I was walking mechanically, wishing I could just fall down and land on my bunk back at the ranch. I felt as if everything on me was so heavy: my pack, my arms, my legs, my shoes, my hands, everything". I had neither the strength nor the will to get up. Nevertheless, I obeyed". p. 84 I chose this passage because it reminds me how I feel every morning when my alarm goes off the get up and go to school".

He started up. He sat up and looked round him, bewildered, stupefied- a bereaved stare. He stared all round him in a circle as though he had suddenly decided to draw up an inventory of his universe, to find out exactly where he was, in what place, and why. Then he smiled". p. 86 I like this passage a lot because in spite of everything that has happened to him, that is happening to him, or that will probably happen to him, he smiles.

He smiles in the face of certain death. That is real courage". The night was long and never ending". p. 93 I chose this passage because it reminds me of many things. It reminds me of Christmas Eve, the excitement, the uneasiness.

It also reminds me of the last night of summer, the last night before school starts. How much I dread that night. All your freedoms, all your fun, put on hold until next summer. That night is the farthest away you will ever be from next summer, and I hate it". When they withdrew, next to me were two corpses, side by side, the father and the son. I was fifteen years old". p. 96 I chose this passage because it is very powerful, showing you how young Elie was when he witnessed so much terror and death.

It makes me sick to think about the things he had to witness at so young an age". The last day had been the most murderous. A hundred of us had got in the wagon. A dozen of us got out- among them, my father and I". p. 98 I chose this passage because it made me realize how truly murderous the Holocaust was.

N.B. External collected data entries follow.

Lemma store_segment_spec (info : rlc_rx_am_sdu_info) (new : rlc_rx_am_sdu_segment) :
  segs_from 0 (segments info) -> seg_wf new ->
  let '(stored, info') := store_segment info new in
  segs_from 0 (segments info')
  /\ (forall o, covered (segments info') o <-> covered (segments info) o \/ in_seg new o)
  /\ (stored = false <-> forall o, in_seg new o -> covered (segments info) o)
  /\ (stored = false -> info' = info)
  /\ (forall d, Forall (seg_of d) (segments info) -> seg_of d new -> Forall (seg_of d) (segments info')).
Proof.
  intros Hs Hn. unfold store_segment.
  destruct (store_segment_loop [] (segments info) new) as [stored res] eqn:E.
  apply store_segment_loop_post in E as [P1 P2 P3 P4 P5]; [|done|done|constructor]. simpl in *.
  split_and!; try done.
  - split; [intros Hf; by apply P3|]. intros Hc. destruct stored; [|done].
    destruct (P4 eq_refl) as (o & Ho & Hno). by destruct Hno; apply Hc.
  - intros Hf. destruct (P3 Hf) as [-> _]. by destruct info.
Qed.

(** Storing a segment.  On a sorted, disjoint segment set and a non-empty
    segment within the 16-bit offset range, [store_segment] keeps the set sorted
    and disjoint, ends up covering exactly the bytes covered before plus those of
    the new segment, returns [false] (set unchanged) exactly when every byte of
    the segment was already there, and keeps every stored byte a byte of the
    SDU when old and new segments are cut out of the same SDU. *)
Theorem store_segment_correct (info : rlc_rx_am_sdu_info) (new : rlc_rx_am_sdu_segment) :
  segs_from 0 (segments info) -> seg_wf new ->
  let '(stored, info') := store_segment info new in
  segs_from 0 (segments info')
  /\ (forall o, covered (segments info') o <-> covered (segments info) o \/ in_seg new o)
  /\ (stored = false <-> forall o, in_seg new o -> covered (segments info) o)
  /\ (stored = false -> info' = info)
  /\ (forall d, Forall (seg_of d) (segments info) -> seg_of d new -> Forall (seg_of d) (segments info')).
Proof. apply store_segment_spec. Qed.

Lemma store_segment_correct_witness :
  let info := SduInfo false false [Seg first_segment 0 [1;2;3]; Seg last_segment 6 [7;8]] [] in
  let new := Seg middle_segment 2 [3;4;5;6;7] in
  (store_segment info new).2
    = SduInfo false false [Seg first_segment 0 [1;2;3]; Seg middle_segment 3 [4;5;6;7];
                           Seg last_segment 7 [8]] []
  /\ (forall o, covered (segments (store_segment info new).2) o
                <-> covered (segments info) o \/ in_seg new o).
Proof.
  intros info new. split; [reflexivity|].
  apply (store_segment_correct info new); unfold info, new, seg_wf, seg_len, blen; simpl;
    unfold seg_wf, seg_len, blen; simpl; lia.
Defined.

(** ** Completeness check and assembly *)
Section Inventory.
  Context (d : bytes).

Lemma inventory_spec next l :
  0 <= next < blen d -> segs_from next l -> Forall (seg_of d) l ->
  ((segment_inventory next l).1 = true <-> forall o, next <= o < blen d -> covered l o)
  /\ ((segment_inventory next l).1 = true -> concat (map seg_payload l) = slice next (blen d - next) d).
Proof.
  revert next. induction l as [|s r IH]; intros next Hnx Hs Hf; simpl.
  { split; [|done]. split; [done|]. intros H. specialize (H next). rewrite covered_nil in H. lia. }
  destruct Hs as (H1 & Hw & Hr). apply list.Forall_cons in Hf as [Hsd Hf].
  pose proof Hsd as (S1 & S2 & S3). pose proof Hw as (W1 & W2 & W3).
  destruct (Z.eqb_spec (seg_so s) next) as [<-|Hne]; simpl.
  2:{ split; [|done]. split; [done|]. intros H. exfalso.
      assert (covered (s :: r) next) as [?|Hc]%covered_cons by (apply H; lia); [unfold in_seg in *; lia|].
      revert Hc. eapply not_covered_below; [exact Hr|lia]. }
  destruct (bool_decide (seg_si s = last_segment)) eqn:El; breflect; simpl.
  - apply S3 in El. destruct r as [|s' r].
    + split.
      * split; [|done]. intros _ o Ho. rewrite covered_cons. left. unfold in_seg. lia.
      * intros _. rewrite app_nil_r, S2. f_equal. lia.
    + exfalso. destruct Hr as (? & ? & ?). apply list.Forall_cons in Hf as [(? & ?) _].
      unfold seg_wf in *. lia.
  - assert (seg_so s + seg_len s < blen d) by (destruct (decide (seg_so s + seg_len s = blen d)); [tauto|lia]).
    rewrite u32_id by (unfold is_u32; lia).
    destruct (IH (seg_so s + seg_len s)) as [I1 I2]; [lia|done|done|]. split.
    + rewrite I1. split; intros H' o Ho.
      * rewrite covered_cons. destruct (decide (o < seg_so s + seg_len s)); [left; unfold in_seg; lia|].
        right. apply H'. lia.
      * assert (covered (s :: r) o) as [?|?]%covered_cons by (apply H'; lia); [unfold in_seg in *; lia|done].
    + intros H'. rewrite (I2 H'), S2, slice_app_adjacent by lia. f_equal. lia.
Qed.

It makes me sad to think of the people that they had reached a state where they had no will to live anymore. To just let themselves die, knowing that they will just be tossed in some pit or field with no grave, no funeral, nothing". He did not answer. I was so exhausted myself that his silence left me indifferent". p. 99 I chose this passage because it reminds me of when someone wakes me up in the night or early morning and I ask them why they had waken me up and they do not answer, and then I am too tired to answer back, and am left indifferent".

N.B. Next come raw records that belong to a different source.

(* ===== verification/RlcTxAm.v ===== *)
(** * RLC AM transmitting entity

    [lib/rlc/rlc_tx_am_entity.h] and [lib/rlc/rlc_tx_am_entity.cpp]: queueing and
    discard of SDUs, building PDUs for MAC opportunities (status PDUs,
    retransmissions, segments, new SDUs), the poll bit, STATUS reports from the
    peer, retransmission scheduling, the buffer state and t-PollRetransmit.

    Every handler maps the entity state to [None] (a failed [srsran_assert]) or to
    the new state and the calls on the entity's notifiers.  The receiving entity is
    seen through the interface [rlc_rx_am_status_provider]
    ([lib/rlc/rlc_am_interconnect.h]). *)
From S2P Require Import Prelude RlcAmWindow RlcAmPdu RlcAmStatus RlcQueues.

Class rlc_rx_am_status_provider (P : Type) := {
  provider_get_status_pdu : P -> rlc_am_status_pdu * P;
  provider_get_status_pdu_length : P -> Z;
  provider_status_report_required : P -> bool;
}.

Record rlc_tx_am_config := TxAmConfig {
  tx_sn_field_length : rlc_am_sn_size;
  t_poll_retx : Z;
  max_retx_thresh : Z;
  poll_pdu : Z;
  poll_byte : Z;
}.

Record rlc_tx_am_sdu_info := TxSdu {
  tx_sdu : bytes;
  tx_pdcp_sn : option Z;
  next_so : Z;
  retx_count : Z;
}.
Definition tx_sdu_info_default : rlc_tx_am_sdu_info := TxSdu [] None 0 RETX_COUNT_NOT_STARTED.

Record rlc_tx_am_state := TxAmState {
  tx_next_ack : Z;
  tx_next : Z;
  poll_sn : Z;
  pdu_without_poll : Z;
  byte_without_poll : Z;
}.

(** Calls on [upper_dn], [upper_cn], [lower_dn] and [pcell_executor.defer]. *)
Inductive tx_event :=
  | on_transmitted_sdu (pdcp_sn : Z)
  | on_delivered_sdu (pdcp_sn : Z)
  | on_max_retx
  | on_buffer_state_update (bs : Z)
  | defer_update_mac_buffer_state.

Definition MAX_DL_PDU_LENGTH : Z := 32768.

Section TxAm.
  Context {Win : Type} {WB : rlc_am_window_base rlc_tx_am_sdu_info Win}.
  Context {P : Type} {SP : rlc_rx_am_status_provider P}.

Record rlc_tx_am_entity := TxAm {
  tx_cfg : rlc_tx_am_config;
  tx_st : rlc_tx_am_state;
  tx_sdu_queue : rlc_sdu_queue;
  sn_under_segmentation : Z;
  tx_retx_queue : rlc_retx_queue;
  tx_window : Win;
  poll_retransmit_timer : bool;             (* the timer runs *)
  is_poll_retransmit_timer_expired : bool;
  prev_buffer_state : Z;
  pending_buffer_state : bool;
}.

Definition tx_mod (e : rlc_tx_am_entity) : Z := cardinality (sn_size_to_number (tx_sn_field_length (tx_cfg e))).
Definition tx_am_window_size (e : rlc_tx_am_entity) : Z :=
  window_size (sn_size_to_number (tx_sn_field_length (tx_cfg e))).
Definition head_min_size (e : rlc_tx_am_entity) : Z := rlc_am_pdu_header_min_size (tx_sn_field_length (tx_cfg e)).
Definition head_max_size (e : rlc_tx_am_entity) : Z := rlc_am_pdu_header_max_size (tx_sn_field_length (tx_cfg e)).

Definition tx_am_new (cfg : rlc_tx_am_config) (empty_window : Win) : rlc_tx_am_entity :=
  TxAm cfg (TxAmState 0 0 0 0 0) sq_new INVALID_RLC_SN rq_empty empty_window false false 0 false.

(** Field updates. *)
Definition tx_with_st (e : rlc_tx_am_entity) (st : rlc_tx_am_state) : rlc_tx_am_entity :=
  TxAm (tx_cfg e) st (tx_sdu_queue e) (sn_under_segmentation e) (tx_retx_queue e) (tx_window e)
    (poll_retransmit_timer e) (is_poll_retransmit_timer_expired e) (prev_buffer_state e) (pending_buffer_state e).
Definition tx_with_sdu_queue (e : rlc_tx_am_entity) (q : rlc_sdu_queue) : rlc_tx_am_entity :=
  TxAm (tx_cfg e) (tx_st e) q (sn_under_segmentation e) (tx_retx_queue e) (tx_window e)
    (poll_retransmit_timer e) (is_poll_retransmit_timer_expired e) (prev_buffer_state e) (pending_buffer_state e).
Definition tx_with_segmentation (e : rlc_tx_am_entity) (sn : Z) : rlc_tx_am_entity :=
  TxAm (tx_cfg e) (tx_st e) (tx_sdu_queue e) sn (tx_retx_queue e) (tx_window e)
    (poll_retransmit_timer e) (is_poll_retransmit_timer_expired e) (prev_buffer_state e) (pending_buffer_state e).
Definition tx_with_retx_queue (e : rlc_tx_am_entity) (q : rlc_retx_queue) : rlc_tx_am_entity :=
  TxAm (tx_cfg e) (tx_st e) (tx_sdu_queue e) (sn_under_segmentation e) q (tx_window e)
    (poll_retransmit_timer e) (is_poll_retransmit_timer_expired e) (prev_buffer_state e) (pending_buffer_state e).
Definition tx_with_window (e : rlc_tx_am_entity) (w : Win) : rlc_tx_am_entity :=
  TxAm (tx_cfg e) (tx_st e) (tx_sdu_queue e) (sn_under_segmentation e) (tx_retx_queue e) w
    (poll_retransmit_timer e) (is_poll_retransmit_timer_expired e) (prev_buffer_state e) (pending_buffer_state e).
Definition tx_with_poll_timer (e : rlc_tx_am_entity) (running expired : bool) : rlc_tx_am_entity :=
  TxAm (tx_cfg e) (tx_st e) (tx_sdu_queue e) (sn_under_segmentation e) (tx_retx_queue e) (tx_window e)
    running expired (prev_buffer_state e) (pending_buffer_state e).
Definition tx_with_buffer_state (e : rlc_tx_am_entity) (prev : Z) (pending : bool) : rlc_tx_am_entity :=
  TxAm (tx_cfg e) (tx_st e) (tx_sdu_queue e) (sn_under_segmentation e) (tx_retx_queue e) (tx_window e)
    (poll_retransmit_timer e) (is_poll_retransmit_timer_expired e) prev pending.
Definition set_tx_next_ack (st : rlc_tx_am_state) x :=
  TxAmState x (tx_next st) (poll_sn st) (pdu_without_poll st) (byte_without_poll st).
Definition set_tx_next (st : rlc_tx_am_state) x :=
  TxAmState (tx_next_ack st) x (poll_sn st) (pdu_without_poll st) (byte_without_poll st).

There was silence all around now, broken only by groans". p. 105 I chose this passage because it reminds me of a time when I was at Bennion (yes, again). There was a major outbreak of strep and conjunctivitis. Five or six of my fellow campers were stuck in my bunk during work one day and the only noise there was was one of us groaning and occasionally a poor fellow running to the toilet to vomit". I could see that he was still breathing- spasmodically". p. 106 This passage reminds me of when my grandma was on her deathbed last year and saw her the day before she died.

She looked like a different person. Her eyes were shut and her mouth was gaping as she spasmodically gasped for air". And even when we were no longer hungry, there was still no one who thought of revenge". p. 109 I chose this passage because it amazes me that after all they had suffered, after all the unnecessary hardships the Nazis made them suffer, no one had a though of revenge". From the depths of the mirror, a corpse gazed back at me". p. 109 I chose this passage because it reminds me of a time when I was sick and I had eaten hardly anything and had gotten very little sleep because I was vomiting all the night through.

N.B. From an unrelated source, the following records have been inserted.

(** The invariant does not depend on poll state, timers and buffer state. *)
Lemma tx_inv_ext e e' :
  tx_inv e -> tx_cfg e' = tx_cfg e -> tx_next_ack (tx_st e') = tx_next_ack (tx_st e) ->
  nxt e' = nxt e -> tx_sdu_queue e' = tx_sdu_queue e ->
  sn_under_segmentation e' = sn_under_segmentation e -> tx_retx_queue e' = tx_retx_queue e ->
  tx_window e' = tx_window e -> tx_inv e'.
Proof.
  intros Hi E1 E2 E3 E4 E5 E6 E7. destruct Hi as [H1 H2 H3 H4 H5 H6 H7 H8 H9 H10].
  unfold tx_used, segmenting, txmap in *.
  split; unfold tx_used, segmenting, txmap; rewrite ?E1, ?E2, ?E3, ?E4, ?E5, ?E6, ?E7; done.
Qed.

Lemma tx_mod_eq e : tx_inv e -> tx_mod e = am_mod s.
Proof. intros H. unfold tx_mod. by rewrite (ti_cfg _ H). Qed.
Lemma tx_mod_base_eq (e : rlc_tx_am_entity Win) x : tx_sn_field_length (tx_cfg e) = s -> tx_mod_base e x = T e x.
Proof. intros H. unfold tx_mod_base, tx_mod. rewrite H. apply base_u32. Qed.
Lemma tx_window_size_eq e : tx_inv e -> tx_am_window_size e = half s.
Proof. intros H. unfold tx_am_window_size. by rewrite (ti_cfg _ H). Qed.

(** ** Window occupancy *)

(** A map whose keys are the [n] SNs from [r] on has [n] elements. *)
Lemma window_count {A} (M : gmap Z A) r n :
  is_sn s r -> 0 <= n <= am_mod s ->
  (forall k, is_Some (M !! k) <-> is_sn s k /\ base s r k < n) -> Z.of_nat (size M) = n.
Proof.
  intros Hr Hn Hk. pose proof (am_mod_pos s).
  set (f i := (r + i) mod am_mod s).
  assert (forall i, 0 <= i < am_mod s -> base s r (f i) = i) as Hf.
  { intros i Hi. unfold base, f. rewrite Zminus_mod_idemp_l. rewrite Z.mod_small; lia. }
  assert (dom M = list_to_set (f <$> seqZ 0 n)) as Hd.
  { apply set_eq. intros k. rewrite elem_of_dom, Hk, elem_of_list_to_set, list_elem_of_fmap. split.
    - intros [Hs Hb]. pose proof (base_range s r k). exists (base s r k).
      rewrite elem_of_seqZ. split; [|lia]. apply (base_inj s r); [done|done| |].
      + apply Z.mod_pos_bound. lia.
      + rewrite Hf by done. done.
    - intros (i & -> & Hi%elem_of_seqZ). rewrite Hf by lia. split; [|lia]. apply Z.mod_pos_bound. lia. }
  rewrite <- size_dom, Hd, size_list_to_set.
  - rewrite length_fmap, length_seqZ. lia.
  - apply NoDup_fmap_2_strong; [|apply NoDup_seqZ]. intros x y Hx%elem_of_seqZ Hy%elem_of_seqZ E.
    apply (f_equal (base s r)) in E. rewrite !Hf in E by lia. done.
Qed.

Lemma tx_used_range e : tx_inv e -> 0 <= tx_used e.
Proof.
  intros Hi. unfold tx_used. pose proof (base_range s (tx_next_ack (tx_st e)) (nxt e)). case_match; lia.
Qed.

Lemma win_size_used e : tx_inv e -> win_size (tx_window e) = tx_used e.
Proof.
  intros Hi. rewrite win_size_map by apply Hi. pose proof (half_twice s). pose proof (half_pos s).
  pose proof (tx_used_range e Hi). pose proof (ti_used _ Hi).
  apply (window_count _ (tx_next_ack (tx_st e))); [apply Hi|lia|]. intros k. by apply ti_keys.
Qed.

Lemma win_full_used e : tx_inv e -> win_full (tx_window e) = (tx_used e =? half s).
Proof. intros Hi. rewrite win_full_map by apply Hi. by rewrite win_size_used. Qed.

(** ** Poll bit *)
Definition same_but_poll (e e' : rlc_tx_am_entity Win) : Prop :=
  tx_cfg e' = tx_cfg e /\ tx_next_ack (tx_st e') = tx_next_ack (tx_st e) /\ nxt e' = nxt e
  /\ tx_sdu_queue e' = tx_sdu_queue e /\ sn_under_segmentation e' = sn_under_segmentation e
  /\ tx_retx_queue e' = tx_retx_queue e /\ tx_window e' = tx_window e.

Lemma get_polling_bit_frame (e : rlc_tx_am_entity Win) q r n :
  exists p e', get_polling_bit e q r n = (p, e') /\ (p = 0 \/ p = 1) /\ same_but_poll e e'.
Proof.
  unfold get_polling_bit. case_match; eexists _, _; (split; [reflexivity|]); split; auto; done.
Qed.

Lemma tx_inv_poll e e' : same_but_poll e e' -> tx_inv e -> tx_inv e'.
Proof. intros (E1 & E2 & E3 & E4 & E5 & E6 & E7) Hi. by apply (tx_inv_ext e). Qed.

Lemma tx_entry_bound e k i : tx_inv e -> txmap e !! k = Some i ->
  0 < blen (tx_sdu i) <= sdu_max /\ 0 <= next_so i <= blen (tx_sdu i).
Proof. intros Hi Hk. destruct (ti_entries _ Hi _ _ Hk). done. Qed.

Lemma head_sizes e : tx_inv e ->
  head_max_size e = head_min_size e + 2 /\ 2 <= head_min_size e <= 3
  /\ head_min_size e = rlc_am_pdu_header_min_size s.
Proof.
  intros Hi. unfold head_max_size, head_min_size. rewrite (ti_cfg _ Hi).
  unfold rlc_am_pdu_header_max_size, rlc_am_pdu_header_so_size. pose proof (am_header_min_range s). lia.
Qed.

(** ** PDUs *)

(** The SI field that describes the payload at offset [so] of an SDU. *)
Definition exact_si (so len total : Z) : rlc_si_field :=
  if so =? 0 then if len =? total then full_sdu else first_segment
  else if so + len =? total then last_segment else middle_segment.

(** A data PDU that carries bytes of the SDU with its SN in the window [M]. *)
Record data_pdu (M : gmap Z rlc_tx_am_sdu_info) (h : rlc_am_pdu_header) (payload pdu : bytes) : Prop := {
  dp_pdu : pdu = rlc_am_write_data_pdu_header h payload;
  dp_dc : hdr_dc h = dc_data;
  dp_size : hdr_sn_size h = s;
  dp_ok : am_header_ok h;
  dp_payload : 0 < blen payload;
  dp_sdu : exists i, M !! hdr_sn h = Some i
    /\ payload = slice (hdr_so h) (blen payload) (tx_sdu i)
    /\ hdr_so h + blen payload <= blen (tx_sdu i);
}.

(** A PDU of a new transmission: its SI field is exact. *)
Definition new_pdu (M : gmap Z rlc_tx_am_sdu_info) (h : rlc_am_pdu_header) (payload pdu : bytes) : Prop :=
  data_pdu M h payload pdu
  /\ forall i, M !! hdr_sn h = Some i -> hdr_si h = exact_si (hdr_so h) (blen payload) (blen (tx_sdu i)).

Lemma exact_si_has_so so len total : si_has_so (exact_si so len total) = negb (so =? 0).
Proof. unfold exact_si, si_has_so. by repeat case_match. Qed.

Lemma new_pdu_intro M i p q so len :
  (p = 0 \/ p = 1) -> is_sn s q -> M !! q = Some i -> blen (tx_sdu i) <= sdu_max ->
  0 <= so -> 0 < len -> so + len <= blen (tx_sdu i) ->
  let h := AmHeader dc_data p (exact_si so len (blen (tx_sdu i))) s q so in
  let payload := slice so len (tx_sdu i) in
  new_pdu M h payload (rlc_am_write_data_pdu_header h payload)
  /\ blen (rlc_am_write_data_pdu_header h payload)
     = (if so =? 0 then rlc_am_pdu_header_min_size s else rlc_am_pdu_header_max_size s) + len.
Proof.
  intros Hp Hq Hi Hmax Hso Hlen Hend h payload. unfold sdu_max in Hmax.
  assert (am_header_ok h) as Hok.
  { split; simpl; try done; [unfold is_u16; lia|apply exact_si_has_so]. }
  assert (blen payload = len) as Hpl by (unfold payload; rewrite blen_slice; lia).
  split.
  - split; [split; simpl; try done; try lia|].
    + exists i. rewrite Hpl. done.
    + simpl. rewrite Hi, Hpl. by intros ? [= ->].
  - rewrite am_header_len by done. unfold rlc_am_pdu_header_get_packed_size. simpl.
    rewrite exact_si_has_so, Hpl. by destruct (so =? 0).
Qed.

(** ** Building PDUs *)
Definition empty_or (Q : bytes -> Prop) (pdu : bytes) : Prop := pdu = [] \/ Q pdu.

(** The window after the container of TX_Next changed. *)
Lemma set_entry_inv e e' w k i i' :
  tx_inv e -> txmap e !! k = Some i -> win_ok w -> win_map w = <[k := i']> (txmap e) -> tx_entry_ok i' ->
  tx_cfg e' = tx_cfg e -> tx_next_ack (tx_st e') = tx_next_ack (tx_st e) ->
  tx_sdu_queue e' = tx_sdu_queue e -> tx_retx_queue e' = tx_retx_queue e -> tx_window e' = w ->
  is_sn s (nxt e') -> tx_used e' = tx_used e ->
  (segmenting e' = true -> sn_under_segmentation e' = nxt e'
    /\ exists j, <[k := i']> (txmap e) !! nxt e' = Some j /\ 0 < next_so j < blen (tx_sdu j)) ->
  tx_inv e'.
Proof.
  intros Hi Hk Hw Hm Hi' E1 E2 E4 E6 E7 Hn Hu Hseg. split; rewrite ?E1, ?E2, ?E4, ?E6; try done; try apply Hi.
  - by rewrite E7.
  - rewrite Hu. apply Hi.
  - intros x. unfold txmap. rewrite E7, Hm, Hu, <- (ti_keys _ Hi x).
    rewrite lookup_insert. case_decide as Hd; [subst x; rewrite Hk; split; by eexists|done].
  - intros x j. unfold txmap. rewrite E7, Hm, lookup_insert. case_decide; [by intros [= <-]|].
    apply (ti_entries _ Hi).
  - unfold txmap. by rewrite E7, Hm.
Qed.

(** The position in the stream of new bytes: TX_Next and the offset of the next
    byte of its SDU. *)
Definition tx_offset (e : rlc_tx_am_entity Win) : Z :=
  if segmenting e then match txmap e !! nxt e with Some i => next_so i | None => 0 end else 0.

(** A PDU that takes up the stream where it stood and moves it on. *)
Definition advances (e : rlc_tx_am_entity Win) (h : rlc_am_pdu_header) (payload : bytes)
    (e' : rlc_tx_am_entity Win) : Prop :=
  hdr_sn h = nxt e /\ hdr_so h = tx_offset e
  /\ exists i, txmap e' !! nxt e = Some i
     /\ if hdr_so h + blen payload =? blen (tx_sdu i)
        then nxt e' = (nxt e + 1) mod am_mod s /\ tx_offset e' = 0
        else nxt e' = nxt e /\ tx_offset e' = hdr_so h + blen payload.

Lemma INVALID_not_sn : ~ is_sn s INVALID_RLC_SN.
Proof. unfold is_sn, INVALID_RLC_SN. rewrite am_mod_values. intros [_ ?]. case_match; lia. Qed.
Lemma is_sn_valid q : is_sn s q -> (q =? INVALID_RLC_SN) = false.
Proof. intros Hq. apply Z.eqb_neq. intros ->. by apply INVALID_not_sn in Hq. Qed.

Lemma tx_next_succ e : tx_inv e -> T e (nxt e) + 1 <= half s ->
  T e ((nxt e + 1) mod am_mod s) = T e (nxt e) + 1.
Proof.
  intros Hi Hle. pose proof (half_twice s). pose proof (half_pos s). apply base_succ; [apply Hi..|lia].
Qed.

(** ** A segment of the SDU under segmentation *)

(** The part of [build_continued_sdu_segment] after the segment is chosen. *)
Definition send_segment (e : rlc_tx_am_entity Win) (q : Z) (i : rlc_tx_am_sdu_info) (si : rlc_si_field)
    (len : Z) : tx_result :=
  let '(p, e) := get_polling_bit e (nxt e) false len in
  let hdr := AmHeader dc_data p si (tx_sn_field_length (tx_cfg e)) (nxt e) (u16 (next_so i)) in
  let pdu := rlc_am_write_data_pdu_header hdr (slice (hdr_so hdr) len (tx_sdu i)) in
  match win_set (tx_window e) q (set_next_so i (u32 (next_so i + len))) with
  | None => None
  | Some w =>
      let e := tx_with_window e w in
      let e := if bool_decide (si = last_segment)
               then tx_with_st e (set_tx_next (tx_st e) ((nxt e + 1) mod tx_mod e)) else e in
      Some (pdu, e, [])
  end.

Lemma send_segment_spec e e1 i si len :
  tx_inv e -> segmenting e = true -> txmap e !! nxt e = Some i -> 0 < next_so i -> 0 < len ->
  next_so i + len <= blen (tx_sdu i) -> si = exact_si (next_so i) len (blen (tx_sdu i)) ->
  e1 = (if next_so i + len =? blen (tx_sdu i) then tx_with_segmentation e INVALID_RLC_SN else e) ->
  exists p e', send_segment e1 (nxt e) i si len
      = Some (rlc_am_write_data_pdu_header (AmHeader dc_data p si s (nxt e) (next_so i))
                (slice (next_so i) len (tx_sdu i)), e', [])
    /\ (p = 0 \/ p = 1) /\ tx_inv e' /\ tx_next_ack (tx_st e') = tx_next_ack (tx_st e)
    /\ txmap e' !! nxt e = Some (set_next_so i (next_so i + len))
    /\ if next_so i + len =? blen (tx_sdu i)
       then nxt e' = (nxt e + 1) mod am_mod s /\ tx_offset e' = 0
       else nxt e' = nxt e /\ tx_offset e' = next_so i + len.
Proof.
  intros Hi Hsg Hk Hso Hl Hend Hsi He1. unfold send_segment.
  destruct (tx_entry_bound e _ _ Hi Hk) as [Hlen _]. pose proof Hlen as Hlen'. unfold sdu_max in Hlen'.
  pose proof (ti_used _ Hi) as Hused. unfold tx_used in Hused. rewrite Hsg in Hused.
  destruct (get_polling_bit_frame e1 (nxt e1) false len) as (p & e2 & -> & Hp & F1 & F2 & F3 & F4 & F5 & F6 & F7).
  destruct (win_set_map (tx_window e) (nxt e) (set_next_so i (u32 (next_so i + len))))
    as (w & Hset & Hw & Hm); [apply Hi|by eexists|].
  assert (tx_cfg e1 = tx_cfg e /\ tx_st e1 = tx_st e /\ tx_window e1 = tx_window e
          /\ tx_sdu_queue e1 = tx_sdu_queue e /\ tx_retx_queue e1 = tx_retx_queue e)
    as (G1 & G2 & G3 & G4 & G5) by (rewrite He1; by case_match).
  rewrite F1, F3, F7, G1, G2, G3, Hset, (ti_cfg _ Hi), u16_id by (unfold is_u16; lia).
  rewrite (u32_id (next_so i + len)) in Hm by (unfold is_u32; lia).
  assert (tx_mod (tx_with_window e2 w) = am_mod s) as ->.
  { unfold tx_mod. simpl. by rewrite F1, G1, (ti_cfg _ Hi). }
  set (i' := set_next_so i (next_so i + len)) in Hm.
  assert (tx_entry_ok i') as Hi' by (split; simpl; [done|lia]).
  assert (txmap (tx_with_window e2 w) !! nxt e = Some i') as Hk'.
  { unfold txmap. simpl. rewrite Hm. apply lookup_insert_eq. }
  eexists p, _. split; [reflexivity|]. split; [done|].
  unfold exact_si in Hsi. rewrite (proj2 (Z.eqb_neq (next_so i) 0)) in Hsi by lia.
  destruct (Z.eqb_spec (next_so i + len) (blen (tx_sdu i))) as [Eq|Ne]; subst si e1.
  - rewrite bool_decide_true by done. simpl. rewrite F2.
    split; [|split; [done|split; [exact Hk'|split; [by rewrite F3|]]]].
    + eapply (set_entry_inv e _ w (nxt e) i i'); try done; simpl; try congruence.
      * rewrite F3. apply sn_succ.
      * unfold tx_used. rewrite Hsg. unfold segmenting. simpl. rewrite F2, F3, F5. simpl.
        rewrite tx_next_succ by (done || lia). lia.
      * unfold segmenting. simpl. by rewrite F5.
    + unfold tx_offset, segmenting. simpl. by rewrite F5.
  - rewrite bool_decide_false by done. simpl. rewrite F2.
    assert (segmenting (tx_with_window e2 w) = true) as Hs'.
    { unfold segmenting in *. simpl. by rewrite F5. }
    split; [|split; [done|split; [exact Hk'|split; [by rewrite F3|]]]].
    + eapply (set_entry_inv e _ w (nxt e) i i'); try done; simpl; try congruence.
      * rewrite F3. apply Hi.
      * unfold tx_used. rewrite Hs', Hsg. simpl. by rewrite F2, F3.
      * intros _. rewrite F3, F5. destruct (ti_seg _ Hi Hsg) as [-> _]. split; [done|].
        exists i'. rewrite lookup_insert_eq. split; [done|]. simpl. lia.
    + unfold tx_offset. rewrite Hs'. simpl. by rewrite F3, Hk'.
Qed.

I was lying in my bed and I looked over at my closet doors, which where sliding mirrors, and I saw myself. I looked like I had died. My face was pale, my eyes were black, and I was unusually skinny". The look in his eyes, as they stared into mine, has never left me". p. 109 I did this passage because I can only imagine what it was like to see himself after two years, and how much he had changed since then, he really must have looked like a different person. I am sure that he must have been shocked and I am not surprised that that memory has stayed with him for so long.